Boston - The decision on what will happen to the Walter E. Fernald
Development Center is still a few months away.

What happens if the state decides to sell the land?

Legislation filed by Rep. Kay Khan, D-Newton, would require the
commonwealth to earmark a percentage of profits to provide affordable
housing for former residents of state-run hospitals and schools for
mentally ill or disabled residents.

Khan's bill would provide affordable housing for the former clients of
state hospitals and schools that have been shut down or downsized.

The Joint Committee on Bonding, Capital Expenditures and State Assets heard
testimony on behalf of Khan's bill yesterday.

"When we get rid of state hospitals we need to develop and support
long-term housing for those people," said Toby Fisher, the executive
director of the National Alliance for the Mentally Ill in Massachusetts.
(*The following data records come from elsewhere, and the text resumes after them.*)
Lemma fromordinal_period (n k : Z) :
  fromordinal (n + 146097 * k)
  = mkdate (year (fromordinal n) + 400 * k) (month (fromordinal n))
           (day (fromordinal n)).
Proof.
  unfold fromordinal.
  replace (n + 146097 * k - 1) with (n - 1 + k * 146097) by ring.
  rewrite Z.div_add, Z_mod_plus_full by lia.
  set (r := (n - 1) mod 146097).
  set (n100 := r / 36524).
  set (n4 := r mod 36524 / 1461).
  set (n1 := (r mod 36524) mod 1461 / 365).
  cbv zeta.
  destruct ((n1 =? 4) || (n100 =? 4)); cbn [year month day];
    [f_equal; lia |].
  match goal with
  | |- (if ?c then _ else _) = _ =>
      destruct c; cbn [year month day]; f_equal; first [reflexivity | lia]
  end.
Qed.

Lemma days_in_month_period (y m k : Z) :
  days_in_month (y + 400 * k) m = days_in_month y m.
Proof. unfold days_in_month. rewrite is_leap_period. reflexivity. Qed.

(** Every ordinal up to [MAXORDINAL] is the ordinal of the date it
    denotes, and that date is a valid one. *)
Lemma toordinal_fromordinal (n : Z) :
  1 <= n <= MAXORDINAL ->
  toordinal (fromordinal n) = n /\ valid_date (fromordinal n) = true.
Proof.
  unfold MAXORDINAL. intros Hn.
  set (k := (n - 1) / 146097). set (n0 := (n - 1) mod 146097 + 1).
  assert (n = n0 + 146097 * k) as Hsplit
      by (unfold n0, k; Z.div_mod_to_equations; lia).
  assert (1 <= n0 < 1 + 146097) as Hn0
      by (unfold n0; Z.div_mod_to_equations; lia).
  assert (0 <= k <= 24) as Hk by (unfold k; Z.div_mod_to_equations; lia).
  pose proof (@all_from_spec cycle_ok 146097 1 first_cycle_checked n0 Hn0)
    as Hok.
  unfold cycle_ok in Hok.
  repeat (apply andb_true_iff in Hok as [Hok ?]).
  apply Z.eqb_eq in Hok.
  match goal with H : valid_date _ = true |- _ => rename H into Hvalid end.
  match goal with H : (year _ <=? 400) = true |- _ =>
                    apply Z.leb_le in H; rename H into Hy400 end.
  match goal with H : (_ || _) = true |- _ => rename H into Hlast end.
  rewrite Hsplit, fromordinal_period.
  destruct (fromordinal n0) as [y0 m0 d0]. cbn [year month day] in *.
  split.
  - rewrite toordinal_period. lia.
  - unfold valid_date in *. cbn [year month day] in *.
    apply valid_fields_iff in Hvalid as (Hy & Hm & Hd).
    apply valid_fields_iff. rewrite days_in_month_period.
    unfold MINYEAR, MAXYEAR in *. repeat split; lia.
Qed.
In the 1980s, Massachusetts' deinstitutionalized many of its hospitals and
schools before appropriate community based services were established,
according to Khan's testimony.

"When we dissemble one source of support and housing for this population,
we have an obligation to mitigate the consequences of this loss by
investing in their needs," Khan said at the hearing.Khan cited the
Northampton State Hospital as an example of how the mass discharging of
patients occurred before the proper services for them were established.
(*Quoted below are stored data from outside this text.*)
(** What C3 says of a reading, for the readings the loop accepts. *)
Lemma accepted_reading_updates_avg (K : Kernel) (self : HCSR04)
    (w w1 : World) (d : float) :
  hcsr04_read_one K self w = Ok d w1 ->
  accepted d = true ->
  INT_MIN <= good_count self < INT_MAX ->
  exists self' w',
    hcsr04_loop_body K self w = Ok self' w' /\
    avg self' = (d * (1 - smoothing self) + avg self * smoothing self)%float /\
    good_count self' = Z.min (good_count self + 1) HCSR04_VALID_SAMPLES.
Proof.
  intros Hread Hd Hgc.
  exists (loop_update self d).
  exists (log_call (EvUsleep (to_useconds (cycle_usec (loop_update self d)))) w1).
  split; [apply loop_body_after_read, Hread |].
  rewrite loop_update_accepted by assumption.
  split; reflexivity.
Qed.

(** ** The value of one measurement *)

(** While [end - start] fits an [int], the cast changes nothing and the
    result is decided by the comparison with [max_time]. *)
Lemma read_one_result_int (max_time elapsed : Z) :
  is_int elapsed ->
  (max_time < elapsed -> read_one_result max_time elapsed = (-1)%float) /\
  (elapsed <= max_time ->
   read_one_result max_time elapsed
   = (USEC_TO_METRES * double_of_long elapsed)%float).
Proof.
  intros H. unfold read_one_result. cbv zeta. rewrite (to_int_id _ H).
  split; intros Hc.
  - replace (elapsed >? max_time) with true by (symmetry; lia). reflexivity.
  - replace (elapsed >? max_time) with false by (symmetry; lia). reflexivity.
Qed.

(** Whatever [hcsr04_read_one] returns is [read_one_result] of a [long]. *)
Lemma hcsr04_read_one_value (K : Kernel) (self : HCSR04) (w w' : World)
    (d : float) :
  hcsr04_read_one K self w = Ok d w' ->
  exists start end_ : Z,
    d = read_one_result (max_time self) (to_long (end_ - start)).
Proof.
  unfold hcsr04_read_one. intros H. step_binds H.
  unfold ret in H. inversion H; subst. eauto.
Qed.

Lemma distances_in_range_spec (n : nat) :
  forall from : Z,
    distances_in_range n from = true ->
    forall e : Z,
      from <= e < from + Z.of_nat n ->
      (0 <=? read_one_result 23323 e)%float = true /\
      (read_one_result 23323 e <=? HCSR04_MAX_RANGE)%float = true.
Proof.
  induction n as [| n IH]; intros from Hall e He.
  - cbn in He. lia.
  - cbn [distances_in_range] in Hall. cbv zeta in Hall.
    apply andb_true_iff in Hall. destruct Hall as (Hn & Hrest).
    destruct (Z.eq_dec e from) as [-> | Hne].
    + apply andb_true_iff, Hn.
    + apply (IH (from + 1)); [exact Hrest | lia].
Qed.

(** Within the limit the value returned is a distance between 0 and
    HCSR04_MAX_RANGE. *)
Lemma read_one_result_in_range (elapsed : Z) :
  0 <= elapsed <= 23323 ->
  (0 <=? read_one_result 23323 elapsed)%float = true /\
  (read_one_result 23323 elapsed <=? HCSR04_MAX_RANGE)%float = true.
Proof.
  intros H.
  assert (Hall : distances_in_range (Z.to_nat 23324) 0 = true)
    by (vm_compute; reflexivity).
  apply (distances_in_range_spec _ _ Hall).
  rewrite Z2Nat.id; lia.
Qed.

(** C1, at an elapsed time of 2^31 us.  The wall clock is set forward
    between the two time stamps; [end - start] is 2147483648, far above
    [max_time] = 23323, but the [int] it is cast to is negative, so the
    comparison fails and the product with the uncast [long] is returned:
    368293.4 m rather than -1. *)
Theorem read_one_truncates_elapsed :
  max_time sensor_ready = 23323 /\
  to_int 2147483648 = -2147483648 /\
  hcsr04_read_one kernel_clock_step sensor_ready world_ready
  = Ok (USEC_TO_METRES * 2147483648)%float world_after_clock_step /\
  (USEC_TO_METRES * 2147483648)%float = 368293.44563199999%float /\
  (HCSR04_MAX_RANGE <? USEC_TO_METRES * 2147483648)%float = true /\
  accepted (USEC_TO_METRES * 2147483648)%float = true.
Proof.
  split; [reflexivity |].
  split; [reflexivity |].
  split; [vm_compute; reflexivity |].
  split; [reflexivity |].
  split; reflexivity.
Qed.

(** ** Reading the estimate *)

(** C6.  [hcsr04_get_distance] returns [avg] when
    [hcsr04_is_distance_valid] holds and -1, a negative number, when it does
    not.  It makes no call to the kernel: the world it returns is the world
    it was given.  It is handed the struct read-only, so a call of it ahead
    of any computation [k] on the struct changes nothing of what [k] does. *)
Theorem get_distance_reads_state (self : HCSR04) (w : World) :
  (exists valid : bool,
      hcsr04_is_distance_valid self w = Ok valid w /\
      hcsr04_get_distance self w
      = Ok (if valid then avg self else (-1)%float) w) /\
  ((-1) <? 0)%float = true /\
  (forall (A : Type) (k : HCSR04 -> M A),
      (hcsr04_get_distance self ;; k self)%m w = k self w).
Proof.
  assert (Hrun : hcsr04_get_distance self w
                 = Ok (if good_count self >=? HCSR04_VALID_SAMPLES
                       then avg self else (-1)%float) w).
  { unfold hcsr04_get_distance, hcsr04_is_distance_valid, bind, ret.
    destruct (good_count self >=? HCSR04_VALID_SAMPLES); reflexivity. }
  split; [| split].
  - exists (good_count self >=? HCSR04_VALID_SAMPLES).
    split; [reflexivity | exact Hrun].
  - reflexivity.
  - intros A k. unfold bind at 1. rewrite Hrun. reflexivity.
Qed.

(** ** Creation *)

(** C10.  [hcsr04_create] returns for every input without a call to the
    kernel, and stores what it is given: the smoothing factor as it is,
    whatever its value, and the cycle period as the [int] product
    [cycle_msec * 1000], whatever [cycle_msec] is; nothing is compared with
    HCSR04_MIN_CYCLE or with the range 0 .. 1. *)
Theorem create_stores_config (sound echo cycle_msec : Z) (smooth : float)
    (w : World) :
  exists self : HCSR04,
    hcsr04_create sound echo cycle_msec smooth w = Ok self w /\
    smoothing self = smooth /\
    cycle_usec self = to_int (cycle_msec * 1000) /\
    (is_int (cycle_msec * 1000) -> cycle_usec self = cycle_msec * 1000) /\
    sound_pin self = sound /\
    echo_pin self = echo /\
    gpiopin_sound self = mkGPIOPin sound (-1) /\
    gpiopin_echo self = mkGPIOPin echo (-1) /\
    max_time self = 23323 /\
    stop self = false /\
    avg self = 0%float /\
    good_count self = 0.
Proof.
  eexists. split; [reflexivity |].
  cbn -[to_int Z.mul]. repeat split; try reflexivity.
  intros H. apply to_int_id, H.
Qed.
"Many of the former residents of the state hospital came to be
Northampton's homeless population," Kahn said. "This homeless population
remains a significant concern for the community."

Khan argued that requiring 25 percent of the profits or housing units go
directly to the population that was formerly served by the property would
help the community and the disaffected people.

"Passage of this legislation would dispense with much of the discussion and
debate over whether or not the populations formerly benefiting from the
property receive any support from the sale," Khan said.

Chris Norris, the assistant director of the Citizens Housing and Planning
Association, and John Thomas, the deputy director of the ARC of
Massachusetts, also testified alongside Khan and Fisher before the
committee in support of the legislation.

Not everyone is sold on Khan's bill.

George Mavridis, who has a family member living at Fernald and used to be
on its board, is skeptical of ARC's endorsement of the legislation.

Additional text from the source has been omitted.